Ancient animals moved in an unusual way
Giant kangaroo fossils discovered by scientists who identified three new species of extinct megafauna. It is believed that a representative of the species Protemnodon viator weighed up to 170 kg, which is twice the size of the largest living species.
Photo: Flinders University
Super-sized marsupials have lived on the Australian continent for thousands of years, writes The Guardian. But still the idea of giant kangaroos – or protemnodons – was limited to isolated bones and hard-to-distinguish species.
Scientists have now identified three new species of extinct giant kangaroos – Protemnodon viator, Protemnodon mamkurra and Protemnodon dawsonae, which lived from 5 to 40,000 years ago.
According to scientists, Protemnodon viator weighed up to 170 kg – twice as large as the heaviest modern male kangaroos.
It was previously thought that most protemnodons walked on all four legs, but researchers now say this only applies to three or four species. Others moved, they said, «sometimes hopping on four legs and sometimes on two.»

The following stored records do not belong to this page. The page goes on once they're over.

Lemma client_bundle_valid ms src dst rpt data : dtn_ns 1 ≤ now ≤ dtn_ns DtnTime_max → 1 ≤ ms ≤ 9223372036854 →
  EndpointID_wf src → EndpointID_wf dst → EndpointID_wf rpt → src ≠ DtnNone →
  check_bundle now (client_bundle (DtnTimeFromTime now) ms src dst rpt data) = Ok ().
Proof.
  intros Hn Hms Hs Hd Hr Hne. apply check_bundle_Ok. unfold Bundle_CheckValid.
  destruct (fresh_not_exceeded now (client_bundle (DtnTimeFromTime now) ms src dst rpt data) Hn) as [-> Hz]; [done|simpl; lia|]. simpl in Hz.
  simpl. rewrite Hz. simpl. unfold PrimaryBlock_CheckValid. simpl.
  rewrite (EndpointID_wf_valid _ Hs), (EndpointID_wf_valid _ Hd), (EndpointID_wf_valid _ Hr), bool_decide_eq_false_2 by done. reflexivity.
Qed.

(** The bundle the agent sends for a create command. *)
Definition created (st : Unix.State) (ms : Z) (src dst rpt : EndpointID) (data : bytes) : Bundle :=
  (IdKeeper_Update (ob_idKeeper st.2) (Bundle_SetCRCType CRCNo (client_bundle (DtnTimeFromTime now) ms src dst rpt data))).2.

(** C19: [dtnclient create] with endpoints and a life time that parse, the default time
    stamp and a payload that can be read makes the daemon send exactly one bundle, with
    this source, destination, report-to endpoint, life time and payload and without
    extension blocks; the client prints the id of this bundle and ends with status 0. *)
Theorem client_create env st cs usage sourceID destinationID reportTo lt payload src dst rpt data dur bs rbs :
  let cmd := Create sourceID destinationID reportTo "now" lt payload in
  let b := created st (dur / 1000000) src dst rpt data in
  connected env st → dtn_ns 1 ≤ now ≤ dtn_ns DtnTime_max →
  NewEndpointID sourceID = Ok src → src ≠ DtnNone → NewEndpointID destinationID = Ok dst → report_endpoint src reportTo = Ok rpt →
  ParseDuration lt = Ok dur → 1000000 ≤ dur < two63 → read_payload env payload = Ok data →
  request env cmd = Ok bs → len bs < wire_max →
  Unix.Marshal_Response (Unix.BundleCreateResponse Unix.MsgTypeBundleCreateResponse None (BundleID_String (Bundle_ID b))) = Ok rbs →
  len rbs < wire_max →
  (∃ idk, Unix.handleConnection ebm now s orders (frame bs) st =
    (Ok (Some (frame rbs)), (st.1, mkOutbox idk (ob_sent st.2 ++ [b])))) ∧
  (pb_SourceNode (b_PrimaryBlock b) = src ∧ pb_Destination (b_PrimaryBlock b) = dst ∧ pb_ReportTo (b_PrimaryBlock b) = rpt ∧
   pb_Lifetime (b_PrimaryBlock b) = dur / 1000000 ∧ ct_time (pb_CreationTimestamp (b_PrimaryBlock b)) = DtnTimeFromTime now ∧
   b_ExtensionBlocks b = [] ∧ payload_data (b_PayloadBlock b) = Ok data) ∧
  main env (Ok cmd) usage (Ok ()) (Ok ()) cs =
    ((0, None), mkClient (frame bs) (cs_stdout cs +:+ (BundleID_String (Bundle_ID b) +:+ newline)) (cs_files cs)).
Proof.
  intros cmd b Hc Hn Hs Hne Hd Hr Hlt Hdur Hp Hreq Hl Hm Hrl.
  destruct (rpc env cmd bs st cs Hc Hreq Hl) as (handler & (data' & args & Hp' & Hperm & ->) & Hrpc).
  assert (data' = data) as -> by congruence.
  pose proof (create_build _ _ _ "now" _ _ _ _ data _ (DtnTimeFromTime now) args Hs Hd Hr Hlt ltac:(lia) ltac:(by left) Hperm) as Hb.
  apply NewEndpointID_Ok in Hs as [Ws _], Hd as [Wd _].
  assert (EndpointID_wf rpt) as Wr.
  { unfold report_endpoint in Hr. case_bool_decide; [congruence|]. by apply NewEndpointID_Ok in Hr as [? _]. }
  rewrite client_bundle_valid in Hb; [|done| |done..].
  2:{ unfold two63 in Hdur. split; [apply Z.div_le_lower_bound; lia|apply Z.lt_succ_r, Z.div_lt_upper_bound; lia]. }
  destruct (Hrpc (Unix.BundleCreateResponse Unix.MsgTypeBundleCreateResponse None (BundleID_String (Bundle_ID b)))
    (st.1, mkOutbox (IdKeeper_Update (ob_idKeeper st.2) (Bundle_SetCRCType CRCNo
      (client_bundle (DtnTimeFromTime now) (dur / 1000000) src dst rpt data))).1 (ob_sent st.2 ++ [b])) rbs) as [Ha Hrun]; [|done..|].
  { unfold Unix.handleBundleCreate. rewrite Hb. destruct st as [ua ob]. reflexivity. }
  split; [by eexists|]. split.
  - unfold b, created. destruct (calculateCRC_only (set_pb_CRCType CRC32
      (b_PrimaryBlock (client_bundle (DtnTimeFromTime now) (dur / 1000000) src dst rpt data)))) as [c Hcrc].
    cbn [IdKeeper_Update snd]. unfold set_sequence, Bundle_SetCRCType, PrimaryBlock_SetCRCType.
    cbn [set_b_PrimaryBlock b_PrimaryBlock b_ExtensionBlocks b_PayloadBlock client_bundle]. change (CRCNo =? CRCNo) with true. cbv iota.
    cbn [client_bundle b_PrimaryBlock] in Hcrc. rewrite Hcrc. by split_and!.
  - unfold main. do 2 (erewrite bind_ok by reflexivity). rewrite Hrun. reflexivity.
Qed.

Isaac Kerr, the paper's lead author, said classifying the species would allow future research into how giant kangaroos evolved and responded to environmental changes.
Researchers from Flinders University photographed and 3D scanned 900 exhibits in 14 major museums in Australia, the UK, the USA and Papua New Guinea.

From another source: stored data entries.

(* ===== verification/Forwarding.v ===== *)
(** * Properties of bundle processing

    What forwarding does to the bundle, to the store and to the peers, for any
    routing algorithm that satisfies [AlgorithmLaws] and any interleaving of the
    node's goroutines. *)

From stdpp Require Import base tactics list strings gmap.
From Stdlib Require Import ZArith Lia Bool.
From S2P Require Import Prelude Cboring GoSort Flags Crc DtnTime Endpoint BundleId ExtensionBlocks Blocks.
From S2P Require Import Bundle Samples BundleValid BundleCodec IdKeeper Descriptor Store StoreInv.
From S2P Require Import StoreHistory StoreExamples Cla Routing RoutingProps Mailbox AgentManager.
From S2P Require Import Processing.
Local Open Scope Z_scope.

(** ** The previous node block *)

Abbreviation prev_blocks b := (filter (λ cb, has_type BlockTypePreviousNodeBlock cb = true) (b_ExtensionBlocks b)).
Abbreviation other_blocks b := (filter (λ cb, has_type BlockTypePreviousNodeBlock cb = false) (b_ExtensionBlocks b)).

Lemma other_blocks_none b : prev_blocks b = [] → other_blocks b = b_ExtensionBlocks b.
Proof.
  induction (b_ExtensionBlocks b) as [|c l IH]; [done|]. rewrite !filter_cons.
  destruct (has_type _ c) eqn:E; [by rewrite decide_True by done|]. rewrite decide_False by done. intros Hn.
  rewrite decide_True by done. f_equal. by apply IH.
Qed.

Lemma filter_filter_neg {A} (f : A → bool) l : filter (λ x, f x = true) (filter (λ x, f x = false) l) = [].
Proof.
  induction l as [|x l IH]; [done|]. rewrite filter_cons. destruct (f x) eqn:E.
  - by rewrite decide_False by done.
  - rewrite decide_True by done. rewrite filter_cons, E. by rewrite decide_False by done.
Qed.

Lemma filter_filter_same {A} (f : A → bool) (l : list A) : filter (λ x, f x = false) (filter (λ x, f x = false) l) = filter (λ x, f x = false) l.
Proof. rewrite list_filter_filter. apply list_filter_iff. naive_solver. Qed.

(** A bundle with at most one previous node block leaves step 4 of forwarding
    with exactly one, which names this node; every other block and the primary
    block are kept, and block numbers stay distinct and ordered. *)
Theorem previous_node_replaced own b :
  all_valued (b_ExtensionBlocks b) → NoDup (block_numbers (b_ExtensionBlocks b)) → (length (prev_blocks b) ≤ 1)%nat →
  ∃ b' n, update_previous_node own b = Ok b' ∧
    prev_blocks b' = [mkCanonical n 0 CRCNo [] (Some (PreviousNodeBlock own))] ∧
    other_blocks b' ≡ₚ other_blocks b ∧
    b_PrimaryBlock b' = b_PrimaryBlock b ∧ b_PayloadBlock b' = b_PayloadBlock b ∧
    NoDup (block_numbers (b_ExtensionBlocks b')) ∧ blocks_sorted (b_ExtensionBlocks b') ∧
    2 ≤ n ≤ 2 + len (other_blocks b).
Proof.
  intros Hv Hnd Hlen.
  assert (∃ b1, b_PrimaryBlock b1 = b_PrimaryBlock b ∧ b_PayloadBlock b1 = b_PayloadBlock b ∧
    b_ExtensionBlocks b1 = other_blocks b ∧
    update_previous_node own b =
      match AddExtensionBlock b1 (NewCanonicalBlock 0 0 (PreviousNodeBlock own)) with
      | Ok b => Ok b | Err _ => Ok b1 | Panic => Panic end) as (b1 & Hp1 & Hl1 & He1 & ->).
  { unfold update_previous_node, ExtensionBlockByType, ExtensionBlocksByType.
    destruct (blocks_of_type_total BlockTypePreviousNodeBlock 0 _ Hv) as [cbs E]. rewrite E.
    destruct (blocks_of_type_Ok _ _ _ _ E) as (_ & Hs & _). simpl.
    destruct cbs as [|[j c] [|x cbs]].
    - exists b. do 2 (split; [done|]). split; [|done]. symmetry. by apply other_blocks_none.
    - exists (RemoveExtensionBlockByBlockNumber b (cb_BlockNumber c)). do 2 (split; [done|]). split; [|done].
      simpl. by apply remove_filter.
    - exfalso. rewrite <- Hs in Hlen. simpl in Hlen. lia. }
  destruct (AddExtensionBlock_Ok b1 (NewCanonicalBlock 0 0 (PreviousNodeBlock own)) _ eq_refl)
    as (b' & -> & Hp & Hl & Hperm & Hsort & Hfresh).
  set (n := next_number _ _ _) in *. exists b', n. split; [done|].
  assert (NoDup (block_numbers (b_ExtensionBlocks b1))) as Hnd1.
  { rewrite He1. eapply sublist_NoDup; [exact Hnd|]. by apply fmap_sublist, sublist_filter. }
  split; [|split; [|split; [congruence|split; [congruence|split; [|split; [done|]]]]]].
  - apply Permutation_singleton_r. rewrite Hperm, filter_cons, decide_True by done.
    rewrite He1, filter_filter_neg. reflexivity.
  - rewrite Hperm, filter_cons, decide_False by done. by rewrite He1, filter_filter_same.
  - by eapply NoDup_numbers_cons; [exact Hperm|..].
  - unfold n, len. rewrite length_fmap, He1. split; [apply next_number_cases|apply next_number_bound].
Qed.

Definition prev_block (n : Z) (e : EndpointID) : CanonicalBlock := mkCanonical n 0 CRC32 [] (Some (PreviousNodeBlock e)).

Lemma previous_node_replaced_witness :
  ∃ b' n, update_previous_node own_node (mkBundle (sample_primary 0) [prev_block 2 (dtn "a" ""); hop_block 3 16 3] (payload_block "x")) = Ok b' ∧
    prev_blocks b' = [mkCanonical n 0 CRCNo [] (Some (PreviousNodeBlock own_node))].
Proof.
  destruct (previous_node_replaced own_node
    (mkBundle (sample_primary 0) [prev_block 2 (dtn "a" ""); hop_block 3 16 3] (payload_block "x"))) as (b' & n & Hu & Hp & _).
  - repeat constructor; eexists; reflexivity.
  - apply (bool_decide_unpack _). vm_compute. exact I.
  - vm_compute. lia.
  - exists b', n. split; [exact Hu|exact Hp].
Defined.

(** ** Lists of goroutines *)

Lemma elem_of_delete_cases {A} (l : list A) i x y : l !! i = Some y → x ∈ l → x = y ∨ x ∈ delete i l.
Proof.
  revert i. induction l as [|z l IH]; intros [|i] Hi Hx; simplify_eq/=; apply elem_of_cons in Hx as [->|Hx]; auto.
  - right. by left.
  - destruct (IH i Hi Hx); [by left|right]. by right.
Qed.

Lemma elem_of_delete_ne {A} (l : list A) i x y : l !! i = Some y → x ∈ l → x ≠ y → x ∈ delete i l.
Proof. intros Hi Hx Hne. by destruct (elem_of_delete_cases l i x y Hi Hx). Qed.

Lemma elem_of_insert_ne {A} (l : list A) i x y z : l !! i = Some y → x ∈ l → x ≠ y → x ∈ <[i := z]> l.
Proof.
  revert i. induction l as [|w l IH]; intros [|i] Hi Hx Hne; simplify_eq/=; apply elem_of_cons in Hx as [->|Hx]; try done.
  - by right.
  - by left.
  - right. by eapply IH.
Qed.

Section Props.
Context `{Cboring} `{Crc16} `{GoMapRange} `{Ed25519} `{Badgerhold} `{!BadgerholdLaws _} `{Sha256}.
Context (ebm : ExtensionBlockManager) {A : Algorithm} `{!AlgorithmLaws A} (ownNodeID : EndpointID).

(** ** The invariant of a node *)

Definition task_loc (t : task) : option nat :=
  match t with
  | F_start loc | F_dispatch loc | F_select loc | F_contraindicated loc | F_load loc _ | F_send loc _ _
  | R_deliver loc _ _ | R_notify loc _ _ | R_check loc => Some loc
  | R_start _ _ => None
  end.

(** The store knows that the peer has the bundle, or the bundle is deleted. *)
Definition recorded (s : BundleStore) (loc : nat) (peer : Convergence) : Prop :=
  ∃ d, st_heap s !! loc = Some d ∧ (d_deleted d = true ∨ cla_PeerEndpointID peer ∈ m_KnownHolders (d_metadata d)).

(** A goroutine has sent the bundle to the peer and not yet recorded it. *)
Definition recording (ts : list task) (loc : nat) (peer : Convergence) : Prop :=
  ∃ b gs, F_send loc b gs ∈ ts ∧ (peer, true) ∈ gs.

Record node_inv (n : Node) : Prop := {
  ni_store : core_inv (w_store (n_world n));
  ni_tasks t loc : t ∈ n_tasks n → task_loc t = Some loc → is_Some (st_heap (w_store (n_world n)) !! loc);
  ni_sent tx : tx ∈ w_sent (n_world n) → tx_ok tx = true →
    recorded (w_store (n_world n)) (tx_loc tx) (tx_peer tx) ∨ recording (n_tasks n) (tx_loc tx) (tx_peer tx);
}.

Lemma recorded_le s s' loc peer : heap_le s s' → recorded s loc peer → recorded s' loc peer.
Proof. intros Hle (d & El & Hd). destruct (Hle _ _ El) as (d' & El' & []). exists d'. naive_solver. Qed.

Lemma loc_le s s' loc : heap_le s s' → is_Some (st_heap s !! loc) → is_Some (st_heap s' !! loc).
Proof. intros Hle [d El]. destruct (Hle _ _ El) as (d' & El' & _). by exists d'. Qed.

Lemma InsertBundle_loc io b s loc s' : core_inv s → InsertBundle io b s = (Ok loc, s') → is_Some (st_heap s' !! loc).
Proof.
  intros Hs. unfold InsertBundle, insertNewBundleUnsafe. destruct (st_bundles s !! Bundle_ID b) as [loc0|] eqn:Eb.
  - destruct (ci_map s Hs _ _ Eb) as (d & El & _). destruct (previous_node b) as [[prev|]| |]; intros; simplify_eq; [|by eexists].
    pose proof (AddKnownHolder_le [prev] loc0 s) as Hle.
    destruct (bd_AddKnownHolder [prev] loc0 s) as [[] s1]; simplify_eq/=. eapply loc_le; [exact Hle|]. by eexists.
  - destruct (previous_node b) as [prev| |]; [|done..]. destruct (db_Insert _ _ _) as [[[]|e|] d]; [|done..].
    destruct (io_create io); [|done]. destruct (Bundle_MarshalCbor b) as [[bs b']| |]; [|done..].
    destruct (io_flush io); [|done]. intros [= <- <-]. simpl. rewrite lookup_app_r by lia. rewrite Nat.sub_diag. by eexists.
Qed.

(** ** Steps of a goroutine *)

(** A call of the store from a goroutine. *)
Lemma on_store_run {B} (m : M BundleStore B) w r w' : on_store m w = (r, w') →
  ∃ s, m (w_store w) = (r, s) ∧ w' = set_w_store s w.
Proof. unfold on_store. destruct (m (w_store w)) as [r' s]. intros [= <- <-]. eauto. Qed.

Lemma or_return_run {B C} (d : C) (m : M World B) k w c w' : or_return d m k w = (Ok c, w') →
  (∃ a w1, m w = (Ok a, w1) ∧ k a w1 = (Ok c, w')) ∨ (∃ e, m w = (Err e, w') ∧ c = d).
Proof. unfold or_return. destruct (m w) as [[a|e|] w1]; [eauto 6| |done]. intros [= <- <-]. eauto. Qed.

Lemma bind_run {B C} (m : M World B) (k : B → M World C) w c w' : (x ← m; k x) w = (Ok c, w') →
  ∃ a w1, m w = (Ok a, w1) ∧ k a w1 = (Ok c, w').
Proof. unfold mbind, M_bind. destruct (m w) as [[a|e|] w1]; [eauto|done..]. Qed.

Lemma start_sending_run loc b peers w ts w' : start_sending ownNodeID loc b peers w = (Ok ts, w') →
  w' = w ∧ ∃ b', update_previous_node ownNodeID b = Ok b' ∧ ts = [F_send loc b' ((λ peer, (peer, false)) <$> peers)].
Proof.
  unfold start_sending, mbind, M_bind, lift_res. destruct (update_previous_node ownNodeID b) as [b'| |]; [|done..].
  intros [= <- <-]. eauto.
Qed.

Lemma logged_store_steps {B} (m : M BundleStore B) w w' : (∀ s, store_step s (m s).2) →
  logged (on_store m) w = (Ok (), w') → store_step (w_store w) (w_store w') ∧ w_sent w' = w_sent w ∧ ∃ r, m (w_store w) = (r, w_store w').
Proof.
  intros Hm. unfold logged, or_return. specialize (Hm (w_store w)). unfold on_store. destruct (m (w_store w)) as [[|e|] s];
    [intros [= <-]|intros [= <-]|done]; simpl in *; eauto.
Qed.

(** What a step of a goroutine may do to the node. *)
Record task_effect (t : task) (w : World) (ts : list task) (w' : World) : Prop := {
  te_store : store_steps (w_store w) (w_store w');
  te_recording loc peer : recording [t] loc peer → recorded (w_store w') loc peer ∨ recording ts loc peer;
  te_sent tx : tx ∈ w_sent w' → tx ∈ w_sent w ∨ (tx_ok tx = true → recording ts (tx_loc tx) (tx_peer tx));
  te_locs t' loc : t' ∈ ts → task_loc t' = Some loc →
    is_Some (st_heap (w_store w') !! loc) ∨ task_loc t = Some loc;
}.

(** A step that sends nothing, of a goroutine that is not sending. *)
Lemma quiet_effect t w ts w' : store_steps (w_store w) (w_store w') → w_sent w' = w_sent w →
  (∀ loc b gs, t ≠ F_send loc b gs) →
  (∀ t' loc, t' ∈ ts → task_loc t' = Some loc → is_Some (st_heap (w_store w') !! loc) ∨ task_loc t = Some loc) →
  task_effect t w ts w'.
Proof.
  intros Hst Hsent Ht Hlocs. constructor; [done| | |done].
  - intros loc peer (b & gs & Hin & _). apply list_elem_of_singleton in Hin. by destruct (Ht loc b gs).
  - intros tx. rewrite Hsent. by left.
Qed.

Lemma not_recording_nil loc peer : ¬ recording [] loc peer.
Proof. by intros (b & gs & ?%not_elem_of_nil & _). Qed.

Photo: Flinders University
The scientists found significant differences between the species, such as different jumping techniques that Kerr, then a graduate student at Flinders University, described as «very unusual.»

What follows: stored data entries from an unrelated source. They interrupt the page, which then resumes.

Lemma step_one_spec loc w bd : st_heap (w_store w) !! loc = Some bd → d_deleted bd = false →
  ∃ s1 s2, on_store (bd_AddConstraint ForwardPending loc) w = (Ok (), set_w_store s1 w) ∧
    on_store (bd_RemoveConstraint DispatchPending loc) (set_w_store s1 w) = (Ok (), set_w_store s2 w) ∧
    st_heap s2 !! loc = Some (forwarding_desc bd).
Proof.
  intros El Ed. destruct (call_spec (λ d, (AddConstraint ForwardPending d, false)) loc w bd
    (mkDescriptor (d_metadata bd) (d_retentionConstraints bd ++ [ForwardPending]) true false false (d_shouldDelete bd)) false El)
    as (s1 & E1 & El1); [unfold AddConstraint; by rewrite Ed|].
  destruct (call_spec (RemoveConstraint DispatchPending) loc (set_w_store s1 w) _ (forwarding_desc bd) false El1) as (s2 & E2 & El2).
  { unfold RemoveConstraint, forwarding_desc. cbn [d_deleted d_retentionConstraints d_metadata d_shouldDelete]. rewrite filter_app.
    change (filter (λ c, c ≠ DispatchPending) [ForwardPending]) with [ForwardPending].
    set (l := filter _ _). assert ((0 <? len (l ++ [ForwardPending])) = true) as ->.
    { apply Z.ltb_lt. rewrite len_app. change (len [ForwardPending]) with 1. pose proof (len_nonneg l). lia. }
    rewrite existsb_app. simpl. by rewrite orb_true_r. }
  exists s1, s2. done.
Qed.

Lemma forwarding_released bd d : d_retentionConstraints d = d_retentionConstraints (forwarding_desc bd) →
  filter (λ c, c ≠ ForwardPending) (d_retentionConstraints d) = released_constraints bd.
Proof.
  intros ->. unfold forwarding_desc, released_constraints. cbn [d_retentionConstraints]. rewrite filter_app, list_filter_filter.
  change (filter (λ c, c ≠ ForwardPending) [ForwardPending]) with (@nil Z). rewrite app_nil_r. apply list_filter_iff. naive_solver.
Qed.

(** Step 6 on a descriptor with the constraints of step 1. *)
Lemma finish_spec loc w w' bd d : st_heap (w_store w) !! loc = Some d → d_deleted d = false →
  d_retentionConstraints d = d_retentionConstraints (forwarding_desc bd) →
  logged (on_store (bd_RemoveConstraint ForwardPending loc)) w = (Ok (), w') →
  w_sent w' = w_sent w ∧ ∃ d', st_heap (w_store w') !! loc = Some d' ∧ d_metadata d' = d_metadata d ∧
    d_retentionConstraints d' = released_constraints bd ∧ d_dispatch d' = true.
Proof.
  intros El Ed Hc. assert (∃ d' go, RemoveConstraint ForwardPending d = (Ok (), d', go) ∧ d_metadata d' = d_metadata d ∧
    d_retentionConstraints d' = released_constraints bd ∧ d_dispatch d' = true) as (d' & go & Ef & Hrest).
  { unfold RemoveConstraint, unsafeDelete. rewrite Ed, (forwarding_released bd d Hc). simpl.
    assert (existsb (Z.eqb ForwardPending) (released_constraints bd) = false) as Hno.
    { apply not_true_is_false. rewrite existsb_exists. intros (c & Hin & Heq%Z.eqb_eq).
      apply list_elem_of_In, list_elem_of_filter in Hin as [[_ Hne] _]. by destruct Hne. }
    rewrite Hno. destruct (_ && _); eauto 10. }
  destruct (call_spec _ loc w d d' go El Ef) as (s & E & El'). unfold logged, or_return. unfold bd_RemoveConstraint. rewrite E.
  intros [= <-]. eauto.
Qed.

These differences could be related to adaptations to completely different living conditions – from arid Central Australia to the forested mountains of Tasmania and Papua New Guinea.
Kerr said that while kangaroos are Australia's national animal, they are «as New Guinean as Australians.»
“There are groups of kangaroos living in New Guinea today that we don't even have… «They have three species of giant echidnas that eat worms,» he said.
There is no clear explanation why giant kangaroos went extinct while their close relatives such as the gray kangaroo and wallaroo did not did, but Kerr suspects the cause may have been rapid environmental changes caused by human activity.
Gilbert Price, a paleontologist who was not involved in the study, said the research strengthened Australia's fragmented fossil record.
“We do not have such massive fossil data as abroad… we won't see frozen kangaroos or wombats,» he said.
“People often think that we have a rather strange modern ecosystem in Australia… but our animals are comparatively unbizarre compared to what we had in the past”.